Podstawę źródłową niniejszej pracy stanowią akta osobowe zgromadzone w: Archiwum Prowincji Chrystusa Króla w Warszawie, Archiwum Sekretariatu Prowincji Chrystusa Króla w Warszawie, Archiwum Regii Miłosierdzia Bożego w Paryżu, Archiwum Generalnym Stowarzyszenia Apostolstwa Katolickiego w Rzymie i Archiwum Katolickiego Uniwersytetu Lubelskiego. W pracy zostały uwzględnione „Wiadomości Polskiej Prowincji SAK” (do 1993), „Wiadomości Prowincji Chrystusa Króla” (1993-2012), „Annuntianda. Biuletyn Prowincji Zwiastowania Pańskiego SAK” (1994-2012). Pomocne okazały się katalogi stowarzyszenia i prowincji polskich, czasopisma wydawane przez pallotynów i kroniki poszczególnych domów. Nie bez znaczenia były również relacje ustne żyjących członków stowarzyszenia i przedstawicieli rodzin zmarłych.

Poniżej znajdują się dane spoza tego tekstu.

(** * dysgu: coverage scanning and read-association graph

    A shallow embedding of the two Cython sources of the structural-variant
    caller,

      - [dysgu/coverage.pyx]: insert-size statistics, the binned coverage
        array and the high-coverage filter of [GenomeScanner];
      - [dysgu/graph.pyx]: the paired-end scope ([PairedEndScoper]), the
        construction of graph nodes and edges and the partitioning of
        components;

    followed by the properties established about them.

    Conventions.  C [int] values are integers of [Z]; the models are exact
    as long as no signed overflow occurs in the source.  C [float] is IEEE
    binary32 and C [double] / Python [float] is binary64, both through the
    standard library's [spec_float].  A result [None] stands for a run that
    does not return normally: a Python exception, or an access the source
    makes outside a buffer with bounds checking switched off. *)

From Stdlib Require Import ZArith QArith SpecFloat Lia Lqa.
From stdpp Require Import gmap list sorting strings.

Local Open Scope Z_scope.

(** ** Floating point as the sources use it *)

Module CFloat.

(** [(double) z] *)
Definition double_of_Z (z : Z) : spec_float := binary_normalize 53 1024 z 0 false.

(** [(float) z] *)
Definition float_of_Z (z : Z) : spec_float := binary_normalize 24 128 z 0 false.

(** Narrowing conversion [double -> float], round to nearest even. *)
Definition float_of_double (x : spec_float) : spec_float :=
  match x with
  | S754_finite s m e => binary_normalize 24 128 (cond_Zopp s (Zpos m)) e s
  | _ => x
  end.

(** Widening conversion [float -> double]; exact. *)
Definition double_of_float (x : spec_float) : spec_float :=
  match x with
  | S754_finite s m e => binary_normalize 53 1024 (cond_Zopp s (Zpos m)) e s
  | _ => x
  end.

(** The C cast [<int> x]: truncation toward zero.  (The cast of a NaN or
    of an infinity is undefined in C; it is 0 here.) *)
Definition int_of_float (x : spec_float) : Z :=
  match x with
  | S754_finite s m e =>
      cond_Zopp s (match e with
                   | Zneg p => Z.shiftr (Zpos m) (Zpos p)
                   | _ => Z.shiftl (Zpos m) e
                   end)
  | _ => 0
  end.

(** The rational a finite float stands for (0 for the others). *)
Definition Q_of_float (x : spec_float) : Q :=
  match x with
  | S754_finite s m e =>
      match e with
      | Zneg p => Qmake (cond_Zopp s (Zpos m)) (2 ^ p)
      | _ => inject_Z (cond_Zopp s (Zpos m) * 2 ^ e)
      end
  | _ => 0%Q
  end.

Definition fadd32 := SFadd 24 128.
Definition fsub32 := SFsub 24 128.
Definition fdiv32 := SFdiv 24 128.
Definition fadd64 := SFadd 53 1024.
Definition fdiv64 := SFdiv 53 1024.

(** [n / 100] on two C ints under [language_level=3]: true division, done
    in double precision. *)
Definition true_div (n d : Z) : spec_float := fdiv64 (double_of_Z n) (double_of_Z d).

End CFloat.

(** ** Alignment records

    The fields of pysam's [AlignedSegment] that the two sources read.
    [sa] is the SA tag when the record has one. *)

Record AlignedSegment := {
  qname : string;
  flag : Z;
  rname : Z;
  pos : Z;
  rnext : Z;
  pnext : Z;
  mapq : Z;
  tlen : Z;
  cigartuples : option (list (Z * Z));
  seq : option string;
  reference_end : Z;
  query_alignment_start : Z;
  sa : option string
}.

(** * coverage.pyx *)

Module Coverage.
Import CFloat.

(** ** Insert-size statistics

    The insert sizes are Python ints.  The medians are halves or quarters
    of sums of them, which binary64 holds exactly for the 32-bit sizes of
    alignment records, so the Python floats are rationals here.  The sum
    of squared deviations is the exact value of what the source
    accumulates with rounding, and [** 0.5] is left to the C library. *)

#[export] Instance Qlt_dec : RelDecision Qlt.
Proof.
  intros x y. destruct (Qlt_le_dec x y) as [H|H].
  - left. exact H.
  - right. apply Qle_not_lt. exact H.
Defined.

(** [median(L)], on an already sorted list.  Indexing an empty list raises
    [IndexError]. *)
Definition median (L : list Q) : option Q :=
  let n := length L in
  if Nat.odd n then L !! (n / 2)%nat
  else
    match n with
    | O => None
    | _ =>
        let mid := (n / 2 - 1)%nat in
        a ← L !! mid;
        b ← L !! S mid;
        Some ((a + b) / 2)%Q
    end.

(** [xs.sort()] on a list of Python ints. *)
Definition sort (xs : list Z) : list Z := merge_sort Z.le xs.

(** [unscaled_upper_mad(xs)]: the list is sorted in place, so the sorted
    list is part of the result. *)
Definition unscaled_upper_mad (xs : list Z) : option (list Z * Q * Q) :=
  let xs := sort xs in
  med ← median (inject_Z <$> xs);
  umad ← median ((λ x, x - med)%Q <$>
                 filter (λ x, med < x)%Q (inject_Z <$> xs));
  Some (xs, med, umad).

(** [np.median(L)]: numpy orders the data itself. *)
Definition np_median (L : list Z) : option Q := median (inject_Z <$> sort L).

Section InsertParams.

(** [x ** 0.5] is the C library's [pow]. *)
Variable pow_half : Q → Q.

(** The accumulation [sq_sum += (v - mean)**2.0]. *)
Definition sq_sum (mean : Q) (L : list Z) : Q :=
  foldl (λ acc v, acc + (inject_Z v - mean) * (inject_Z v - mean))%Q 0%Q L.

(** [mean_std(L)]; the division by [float(len(L))] raises on an empty
    list. *)
Definition mean_std (L : list Z) : option (Q * Q) :=
  mean ← np_median L;
  match L with
  | [] => None
  | _ =>
      let var := (sq_sum mean L / inject_Z (Z.of_nat (length L)))%Q in
      Some (mean, pow_half var)
  end.

(** The first lines of [get_insert_params]: the values that stay. *)
Definition trim_outliers (L : list Z) (mads : Z) : option (list Z) :=
  '(L, med, umad) ← unscaled_upper_mad L;
  let upper_cutoff := (med + inject_Z mads * umad)%Q in
  Some (filter (λ v, inject_Z v < upper_cutoff)%Q L).

(** [get_insert_params(L, mads=8)] *)
Definition get_insert_params (L : list Z) (mads : Z) : option (Q * Q) :=
  L ← trim_outliers L mads;
  mean_std L.

End InsertParams.

(** ** The coverage array *)

(** Position of index [i] in a buffer of [n] cells.  Bounds checking is
    off in this file but Cython still wraps a negative index once; any
    other index leaves the buffer. *)
Definition buf_index (n : nat) (i : Z) : option nat :=
  let i := if i <? 0 then i + Z.of_nat n else i in
  if (0 <=? i) && (i <? Z.of_nat n) then Some (Z.to_nat i) else None.

(** [chrom_depth[i] += x] on a buffer of doubles. *)
Definition buf_add (x : spec_float) (i : Z) (chrom_depth : list spec_float)
  : option (list spec_float) :=
  k ← buf_index (length chrom_depth) i;
  Some (alter (λ y, fadd64 y x) k chrom_depth).

(** [for i in range(...): chrom_depth[i] += 1] *)
Fixpoint fill_between (range : list Z) (chrom_depth : list spec_float)
  : option (list spec_float) :=
  match range with
  | [] => Some chrom_depth
  | i :: range =>
      d ← buf_add (double_of_Z 1) i chrom_depth;
      fill_between range d
  end.

(** [cdef float fs = start / 100] *)
Definition frac_index (p : Z) : spec_float := float_of_double (true_div p 100).

Definition bin_start_of (start : Z) : Z :=
  let bin_start := int_of_float (frac_index start) in
  if bin_start <? 0 then 0 else bin_start.

Definition bin_end_of (end_ : Z) (len : nat) : Z :=
  let bin_end := int_of_float (frac_index end_) in
  if Z.of_nat len - 1 <? bin_end then Z.of_nat len - 1 else bin_end.

(** [ol_start = <float> bin_start + 1 - fs] *)
Definition ol_start_of (start : Z) : spec_float :=
  fsub32 (fadd32 (float_of_Z (bin_start_of start)) (float_of_Z 1)) (frac_index start).

(** [ol_end = fe - (<float> bin_end)] *)
Definition ol_end_of (end_ : Z) (len : nat) : spec_float :=
  fsub32 (frac_index end_) (float_of_Z (bin_end_of end_ len)).

(** [add_coverage(start, end, chrom_depth)]: the value returned and the
    array after the call. *)
Definition add_coverage (start end_ : Z) (chrom_depth : list spec_float)
  : option (spec_float * list spec_float) :=
  let len := length chrom_depth in
  let bin_start := bin_start_of start in
  let bin_end := bin_end_of end_ len in
  d ← buf_add (double_of_float (ol_start_of start)) bin_start chrom_depth;
  d ← (if bin_start =? bin_end then Some d
       else
         d ← buf_add (double_of_float (ol_end_of end_ len)) bin_end d;
         if 1 <? bin_end - bin_start
         then fill_between (seqZ (bin_start + 1) (bin_end - bin_start - 1)) d
         else Some d);
  k ← buf_index (length d) bin_start;
  y ← d !! k;
  Some (float_of_double y, d).

(** ** GenomeScanner *)

(** The attributes of [GenomeScanner] that [_add_to_bin_buffer] and
    [add_to_buffer] use.  [reference_length] is the input file's
    [get_reference_length] after [get_reference_name];
    [overlap_regions] is [None] when no region was given and otherwise
    the test [io_funcs.intersecter_int_chrom] answers on the regions.
    [current_cov_array] aliases an array of [depth_d]: it holds the key
    of that array. *)
Record GenomeScanner := {
  reference_length : Z → Z;
  max_cov : Z;
  overlap_regions : option (Z → Z → Z → bool);
  staged_reads : list (list (AlignedSegment * Z));
  current_bin : list (AlignedSegment * Z);
  current_chrom : Z;
  current_pos : Z;
  current_cov_array : option Z;
  reads_dropped : Z;
  depth_d : gmap Z (list spec_float);
  first : Z;
  read_buffer : gmap Z AlignedSegment;
  buff_size : Z;
  no_tell : bool
}.

Definition set_depth (s : GenomeScanner) (d : gmap Z (list spec_float)) : GenomeScanner :=
  {| reference_length := reference_length s; max_cov := max_cov s;
     overlap_regions := overlap_regions s; staged_reads := staged_reads s;
     current_bin := current_bin s; current_chrom := current_chrom s;
     current_pos := current_pos s; current_cov_array := current_cov_array s;
     reads_dropped := reads_dropped s; depth_d := d; first := first s;
     read_buffer := read_buffer s; buff_size := buff_size s; no_tell := no_tell s |}.

Definition set_cov_array (s : GenomeScanner) (chrom : Z) (arr : option Z) : GenomeScanner :=
  {| reference_length := reference_length s; max_cov := max_cov s;
     overlap_regions := overlap_regions s; staged_reads := staged_reads s;
     current_bin := current_bin s; current_chrom := chrom;
     current_pos := current_pos s; current_cov_array := arr;
     reads_dropped := reads_dropped s; depth_d := depth_d s; first := first s;
     read_buffer := read_buffer s; buff_size := buff_size s; no_tell := no_tell s |}.

Definition set_bin (s : GenomeScanner) (staged : list (list (AlignedSegment * Z)))
    (bin : list (AlignedSegment * Z)) (chrom bin_pos dropped : Z) : GenomeScanner :=
  {| reference_length := reference_length s; max_cov := max_cov s;
     overlap_regions := overlap_regions s; staged_reads := staged;
     current_bin := bin; current_chrom := chrom;
     current_pos := bin_pos; current_cov_array := current_cov_array s;
     reads_dropped := dropped; depth_d := depth_d s; first := first s;
     read_buffer := read_buffer s; buff_size := buff_size s; no_tell := no_tell s |}.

Zmarli współbracia tworzyli pallotyńską historię i byli nieomal wszechobecni w wielu dziedzinach polskiej kultury XX-XXI w., np. w nauce, literaturze i wszelkiego rodzaju piśmiennictwie oraz w działalności edukacyjnej, wychowawczej i wydawniczej, a także w pracach na rzecz emigracji, misji i apostolstwa świeckich. Pośród nich są postacie bardzo znane, które wywarły duży wpływ na dzieje Kościoła polskiego, m.in.: ks. Alojzy Majewski, ks. Wojciech Turowski czy Sł. B. ks. Stanisław Szulmiński, albo przeszły do historii Polski dzięki wielkiej miłości do Ojczyzny, jak Bł. ks. Józef Stanek czy ks. Franciszek Cegiełka i wielu innych.
Jednak w Leksykonie znajdują się nie tylko ci najwięksi, ale wszyscy, którzy żyli i działali w polskich strukturach stowarzyszenia w kraju i poza nim. O każdym z nich, nawet najskromniejszym bracie, kleryku czy nowicjuszu, możemy dowiedzieć się wszystkiego, co można było wydobyć ze źródeł i opracowań.